● WORK ORDER: In the listing that follows, the lines starting at the one containing "None => mret tt" and ending at the one containing "fun panicking =>" are to be returned exactly, both boundary lines included, and no others.

=======

(** The switch on the waiting state; without a default case the two
    variables keep their zero values. *)
Definition scaleTransition (state : functionconfig.FunctionState)
  : scaler_types.ScaleEvent * functionconfig.FunctionState :=
  match state with
  | functionconfig.FunctionStateWaitingForScaleResourcesToZero =>
      (scaler_types.ScaleToZeroCompletedScaleEvent, functionconfig.FunctionStateScaledToZero)
  | functionconfig.FunctionStateWaitingForScaleResourcesFromZero =>
      (scaler_types.ScaleFromZeroCompletedScaleEvent, functionconfig.FunctionStateReady)
  | functionconfig.FunctionStateWaitingForResourceConfiguration =>
      (scaler_types.ResourceUpdatedScaleEvent, functionconfig.FunctionStateReady)
  | _ => (scaler_types.NoScaleEvent, functionconfig.FunctionStateUnset)
  end.

(** The loop of [getFunctionHTTPPort] over the service ports. *)
Fixpoint scanPorts (ports : list v1.ServicePort) (httpPort : Z) : Z :=
  match ports with
  | [] => httpPort
  | port :: rest =>
      if String.eqb (v1.Name port) functionres.ContainerHTTPPortName
      then v1.NodePort port
      else scanPorts rest httpPort
  end.

Definition servicePort (service : option v1.Service) : Z :=
  match service with
  | Some service =>
      if negb (length (v1.Ports (v1.Spec service)) =? 0)%nat
      then scanPorts (v1.Ports (v1.Spec service)) 0
      else 0
  | None => 0
  end.

Definition getFunctionHTTPPort (functionResources : option functionres.Resources) : Go (Z * error) :=
  r ← match functionResources with
      | Some resources => call EvResourcesService (functionres.Service resources)
      | None => panic nilDereference
      end;
  match snd r with
  | Some err => mret (0, Some (errors.Wrap err "Failed to get function service"))
  | None => mret (servicePort (fst r), None)
  end.

Definition setFunctionStatus (fo : functionOperator) (function : FunctionPtr)
    (status : functionconfig.Status) : Go error :=
  f ← load function;
  logWith DebugLevel "Setting function state"
    [("name", LogString (nuclioio.Name f)); ("status", LogStatus status)];;
  store function (nuclioio.withStatus f status);;
  f ← load function;
  call (EvUpdate (nuclioio.Namespace f) f)
    (Returned (NuclioFunctionsUpdate (nuclioClientSet (controller fo)) (nuclioio.Namespace f) f)).

Definition setFunctionError (fo : functionOperator) (function : FunctionPtr)
    (functionErrorState : functionconfig.FunctionState) (err : errors.Error) : Go error :=
  f ← load function;
  logWith WarnLevel "Setting function error"
    [("functionErrorState", LogState functionErrorState);
     ("functionName", LogString (nuclioio.Name f));
     ("err", LogError err)];;
  setStatusErr ← setFunctionStatus fo function
    (statusOf functionErrorState (errors.GetErrorStackString err 10));
  match setStatusErr with
  | Some setStatusErr =>
      logWith WarnLevel "Failed to update function on error"
        [("setStatusErr", LogError (errors.Cause setStatusErr))]
  | None => mret tt
  end;;
  mret (Some err).

Definition setFunctionScaleToZeroStatus (ctx : context.Context)
    (functionStatus : functionconfig.Status) (scaleToZeroEvent : scaler_types.ScaleEvent)
  : Go (functionconfig.Status * error) :=
  logWith DebugLevel "Setting scale to zero status"
    [("LastScaleEvent", LogScaleEvent scaleToZeroEvent)];;
  now ← Now;
  mret ({| functionconfig.State := functionconfig.State functionStatus;
           functionconfig.Message := functionconfig.Message functionStatus;
           functionconfig.Logs := functionconfig.Logs functionStatus;
           functionconfig.ScaleToZero :=
             Some {| functionconfig.LastScaleEvent := scaleToZeroEvent;
                     functionconfig.LastScaleEventTime := Some now |};
           functionconfig.HTTPPort := functionconfig.HTTPPort functionStatus |},
        None).

(** [defer cancel()] *)
Definition cancel (ctx : context.Context) : Deferred :=
  fun panicking => emit (EvCancel ctx);; mret panicking.

Definition Delete (fo : functionOperator) (ctx : context.Context) (namespace name : string) : Go error :=
  logWith DebugLevel "Deleting function"
    [("name", LogString name); ("namespace", LogString namespace)];;
  call (EvResourcesDelete ctx namespace name)
    (functionres.Delete (functionresClient fo) ctx namespace name).

Section Handler.

Context {validator : validation.API} {platform : abstract.Defaults}.

(** The readiness timeout of a function, in seconds: the default stands
    in for 0. *)
Definition readinessTimeoutOf (f : nuclioio.NuclioFunction) : Z :=
  let readinessTimeout := functionconfig.ReadinessTimeoutSeconds (nuclioio.Spec f) in
  if readinessTimeout =? 0 then abstract.DefaultReadinessTimeoutSeconds
  else readinessTimeout.

(** The context of the readiness wait, derived at the instant [now]. *)
Definition readinessContext (ctx : context.Context) (now : time.Time)
    (f : nuclioio.NuclioFunction) : context.Context :=
  context.WithDeadline ctx (time.Add now (time.Seconds (readinessTimeoutOf f))).

(** The readiness wait and what follows it: the part of [CreateOrUpdate]
    that runs under [defer cancel()]. *)
Definition waitAndFinalize (fo : functionOperator) (ctx waitContext : context.Context)
    (function : FunctionPtr) (f : nuclioio.NuclioFunction)
    (resources : option functionres.Resources) : Go error :=
  err ← call (EvResourcesWaitAvailable waitContext (nuclioio.Namespace f) (nuclioio.Name f))
        (functionres.WaitAvailable (functionresClient fo) waitContext
           (nuclioio.Namespace f) (nuclioio.Name f));
  match err with
  | Some err =>
      setFunctionError fo function functionconfig.FunctionStateUnhealthy
        (errors.Wrap err "Failed to wait for function resources to be available")
  | None =>
      let state := functionconfig.State (nuclioio.Status f) in
      if functionconfig.FunctionStateInSlice state waitingStates then
        let scaleEvent := fst (scaleTransition state) in
        let finalState := snd (scaleTransition state) in
        r ← getFunctionHTTPPort resources;
        match snd r with
        | Some err => mret (Some (errors.Wrap err "Failed to get function http port"))
        | None =>
            let functionStatus :=
              {| functionconfig.State := finalState;
                 functionconfig.Message := "";
                 functionconfig.Logs := [];
                 functionconfig.ScaleToZero := None;
                 functionconfig.HTTPPort := fst r |} in
            s ← setFunctionScaleToZeroStatus ctx functionStatus scaleEvent;
            match snd s with
            | Some err =>
                mret (Some (errors.Wrap err "Failed setting function scale to zero status"))
            | None => setFunctionStatus fo function (fst s)
            end
        end
      else mret None
  end.

(** The processing of a function object: the body of [CreateOrUpdate]
    below the panic-recovery boundary.  The object is not written before
    the status writes that end the handler, so the one read at the top
    serves every field access of the body. *)
Definition process (fo : functionOperator) (ctx : context.Context)
    (function : FunctionPtr) : Go error :=
  f ← load function;
  let errorMessages := validation.IsQualifiedName (nuclioio.Name f) in
  if negb (length errorMessages =? 0)%nat then
    let joinedErrorMessage := String.concat ", " errorMessages in
    mret (Some (errors.New
      ("Function name doesn't conform to k8s naming convention. Errors: "
         +:+ joinedErrorMessage)))
  else if negb (functionconfig.FunctionStateInSlice
                  (functionconfig.State (nuclioio.Status f)) statesToRespond) then
    logWith DebugLevel
      "NuclioFunction is not waiting for resource creation or ready, skipping create/update"
      [("name", LogString (nuclioio.Name f));
       ("state", LogState (functionconfig.State (nuclioio.Status f)));
       ("namespace", LogString (nuclioio.Namespace f))];;
    mret None
  else if functionconfig.ShouldSkipDeploy (nuclioio.Annotations f) then
    logWith InfoLevel "Skipping function deploy"
      [("name", LogString (nuclioio.Name f));
       ("state", LogState (functionconfig.State (nuclioio.Status f)));
       ("namespace", LogString (nuclioio.Namespace f))];;
    setFunctionStatus fo function (statusOf functionconfig.FunctionStateImported "")
  else
    logWith DebugLevel "Ensuring function resources" [("functionMeta", LogFunction f)];;
    r ← call (EvResourcesCreateOrUpdate ctx f (imagePullSecrets fo))
          (functionres.CreateOrUpdate (functionresClient fo) ctx f (imagePullSecrets fo));
    match snd r with
    | Some err =>
        setFunctionError fo function functionconfig.FunctionStateError
          (errors.Wrap err "Failed to create/update function")
    | None =>
        now ← Now;
        let waitContext := readinessContext ctx now f in
        defer None (cancel waitContext)
          (waitAndFinalize fo ctx waitContext function f (fst r))
    end.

=======

● EXERCISE RESPONSE:
  | None => mret tt
  end;;
  mret (Some err).

Definition setFunctionScaleToZeroStatus (ctx : context.Context)
    (functionStatus : functionconfig.Status) (scaleToZeroEvent : scaler_types.ScaleEvent)
  : Go (functionconfig.Status * error) :=
  logWith DebugLevel "Setting scale to zero status"
    [("LastScaleEvent", LogScaleEvent scaleToZeroEvent)];;
  now ← Now;
  mret ({| functionconfig.State := functionconfig.State functionStatus;
           functionconfig.Message := functionconfig.Message functionStatus;
           functionconfig.Logs := functionconfig.Logs functionStatus;
           functionconfig.ScaleToZero :=
             Some {| functionconfig.LastScaleEvent := scaleToZeroEvent;
                     functionconfig.LastScaleEventTime := Some now |};
           functionconfig.HTTPPort := functionconfig.HTTPPort functionStatus |},
        None).

(** [defer cancel()] *)
Definition cancel (ctx : context.Context) : Deferred :=
  fun panicking => emit (EvCancel ctx);; mret panicking.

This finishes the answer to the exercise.